[Collection entries]

(** * bluboi: the event-processing engine of main.go

    A shallow embedding of the shared state of [main.go] (Device Registry,
    Adapter State, Client Registry, the two channels) and of the operations
    that run against it, and of the DEVICE listener of the page script,
    followed by the properties of the specification and by further
    properties of the code.

    Conventions.
    - Go strings and [[]byte] are [string] (sequences of 8-bit characters).
    - A call that sends on the channel [Logs] returns the entries it sends,
      in order, next to the new state.  A send blocks while the buffer already
      holds [Logs_cap] entries, until the Broadcast Loop receives; the
      channel buffer itself appears where the code inspects it
      ([GetEventsHandler], [BroadcastLogs]).
    - The BLE driver is outside the program: every driver call takes the
      driver's answer as an argument.
    - A method that holds its mutex from entry to exit is one atomic step;
      goroutines started with [go] are scheduled in any order. *)

From Stdlib Require Import Ascii.
From stdpp Require Import gmap strings list.

Open Scope string_scope.
Open Scope list_scope.
Open Scope nat_scope.

(** ** The driver surface (package [bluetooth]) *)

Module bluetooth.

(** [bluetooth.Address]; only its textual form is used by the program. *)
Record Address := MkAddress { mac : string }.

(** [Address.String()] *)
Definition Address_String (a : Address) : string := mac a.

(** [*bluetooth.Device], the handle of a live connection (never nil). *)
Definition Device := nat.

(** [bluetooth.ScanResult], with [LocalName()] read off the advertisement. *)
Record ScanResult := MkScanResult { Address_of : Address; LocalName : string }.

(** the answer of [Adapter.Connect]: a handle, or [err.Error()] *)
Inductive ConnectResult :=
| ConnectOk (dvc : Device)
| ConnectErr (err : string).

End bluetooth.

#[global] Instance Address_eq_dec : EqDecision bluetooth.Address.
Proof. solve_decision. Defined.

(** ** Data model *)

Record Event := MkEvent { Type_ : string; Data : string }.

Record Log := MkLog { Level : string; Msg : string }.

Record Device := MkDevice { Name : string; Address : bluetooth.Address }.

#[global] Instance Log_eq_dec : EqDecision Log.
Proof. solve_decision. Defined.

#[global] Instance Device_eq_dec : EqDecision Device.
Proof. solve_decision. Defined.

(** [Client]: the subscriber id ([uuid.New().ID()], a uint32), the response
    writer and the request, the latter two named by the connection they
    belong to. *)
Record Client := MkClient { id : N; w : nat; r : nat }.

#[global] Instance Client_eq_dec : EqDecision Client.
Proof. solve_decision. Defined.

(** [SafeAdapter], without the mutex and the driver pointer: [BTDevice] is
    [None] for nil. *)
Record SafeAdapter := MkAdapter {
  BTDevice : option bluetooth.Device;
  Connected : bool
}.

#[global] Instance SafeAdapter_eq_dec : EqDecision SafeAdapter.
Proof. solve_decision. Defined.

(** The package-level variables at start-up. *)
Definition Adapter : SafeAdapter := {| BTDevice := None; Connected := false |}.
Definition Devices : gmap string Device := ∅.
Definition Clients : list Client := [].
Definition Logs_cap : nat := 10.
Definition EventQueue_cap : nat := 10.

(** ** Log entries and their wire form *)

(** [strings.Join] *)
Definition Join (elems : list string) (sep : string) : string :=
  String.concat sep elems.

Definition LogInfo (info : list string) : Log :=
  {| Level := "INFO"; Msg := Join info " " |}.

Definition LogDeviceInfo (info : list string) : Log :=
  {| Level := "DEVICE"; Msg := Join info ";" |}.

Definition LogError (err : list string) : Log :=
  {| Level := "ERROR"; Msg := Join err " " |}.

(** the line feed and the double quote of the Go literals (escaped there) *)
Definition nl : string := String "010"%char EmptyString.
Definition dquote : string := String "034"%char EmptyString.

The task:
Each of the entries must be written out again exactly.

Task solution:
(** * bluboi: the event-processing engine of main.go

    A shallow embedding of the shared state of [main.go] (Device Registry,
    Adapter State, Client Registry, the two channels) and of the operations
    that run against it, and of the DEVICE listener of the page script,
    followed by the properties of the specification and by further
    properties of the code.

    Conventions.
    - Go strings and [[]byte] are [string] (sequences of 8-bit characters).
    - A call that sends on the channel [Logs] returns the entries it sends,
      in order, next to the new state.  A send blocks while the buffer already
      holds [Logs_cap] entries, until the Broadcast Loop receives; the
      channel buffer itself appears where the code inspects it
      ([GetEventsHandler], [BroadcastLogs]).
    - The BLE driver is outside the program: every driver call takes the
      driver's answer as an argument.
    - A method that holds its mutex from entry to exit is one atomic step;
      goroutines started with [go] are scheduled in any order. *)

From Stdlib Require Import Ascii.
From stdpp Require Import gmap strings list.

Open Scope string_scope.
Open Scope list_scope.
Open Scope nat_scope.

(** ** The driver surface (package [bluetooth]) *)

Module bluetooth.

(** [bluetooth.Address]; only its textual form is used by the program. *)
Record Address := MkAddress { mac : string }.

(** [Address.String()] *)
Definition Address_String (a : Address) : string := mac a.

(** [*bluetooth.Device], the handle of a live connection (never nil). *)
Definition Device := nat.

(** [bluetooth.ScanResult], with [LocalName()] read off the advertisement. *)
Record ScanResult := MkScanResult { Address_of : Address; LocalName : string }.

(** the answer of [Adapter.Connect]: a handle, or [err.Error()] *)
Inductive ConnectResult :=
| ConnectOk (dvc : Device)
| ConnectErr (err : string).

End bluetooth.

#[global] Instance Address_eq_dec : EqDecision bluetooth.Address.
Proof. solve_decision. Defined.

(** ** Data model *)

Record Event := MkEvent { Type_ : string; Data : string }.

Record Log := MkLog { Level : string; Msg : string }.

Record Device := MkDevice { Name : string; Address : bluetooth.Address }.

#[global] Instance Log_eq_dec : EqDecision Log.
Proof. solve_decision. Defined.

#[global] Instance Device_eq_dec : EqDecision Device.
Proof. solve_decision. Defined.

(** [Client]: the subscriber id ([uuid.New().ID()], a uint32), the response
    writer and the request, the latter two named by the connection they
    belong to. *)
Record Client := MkClient { id : N; w : nat; r : nat }.

#[global] Instance Client_eq_dec : EqDecision Client.
Proof. solve_decision. Defined.

(** [SafeAdapter], without the mutex and the driver pointer: [BTDevice] is
    [None] for nil. *)
Record SafeAdapter := MkAdapter {
  BTDevice : option bluetooth.Device;
  Connected : bool
}.

#[global] Instance SafeAdapter_eq_dec : EqDecision SafeAdapter.
Proof. solve_decision. Defined.

(** The package-level variables at start-up. *)
Definition Adapter : SafeAdapter := {| BTDevice := None; Connected := false |}.
Definition Devices : gmap string Device := ∅.
Definition Clients : list Client := [].
Definition Logs_cap : nat := 10.
Definition EventQueue_cap : nat := 10.

(** ** Log entries and their wire form *)

(** [strings.Join] *)
Definition Join (elems : list string) (sep : string) : string :=
  String.concat sep elems.

Definition LogInfo (info : list string) : Log :=
  {| Level := "INFO"; Msg := Join info " " |}.

Definition LogDeviceInfo (info : list string) : Log :=
  {| Level := "DEVICE"; Msg := Join info ";" |}.

Definition LogError (err : list string) : Log :=
  {| Level := "ERROR"; Msg := Join err " " |}.

(** the line feed and the double quote of the Go literals (escaped there) *)
Definition nl : string := String "010"%char EmptyString.
Definition dquote : string := String "034"%char EmptyString.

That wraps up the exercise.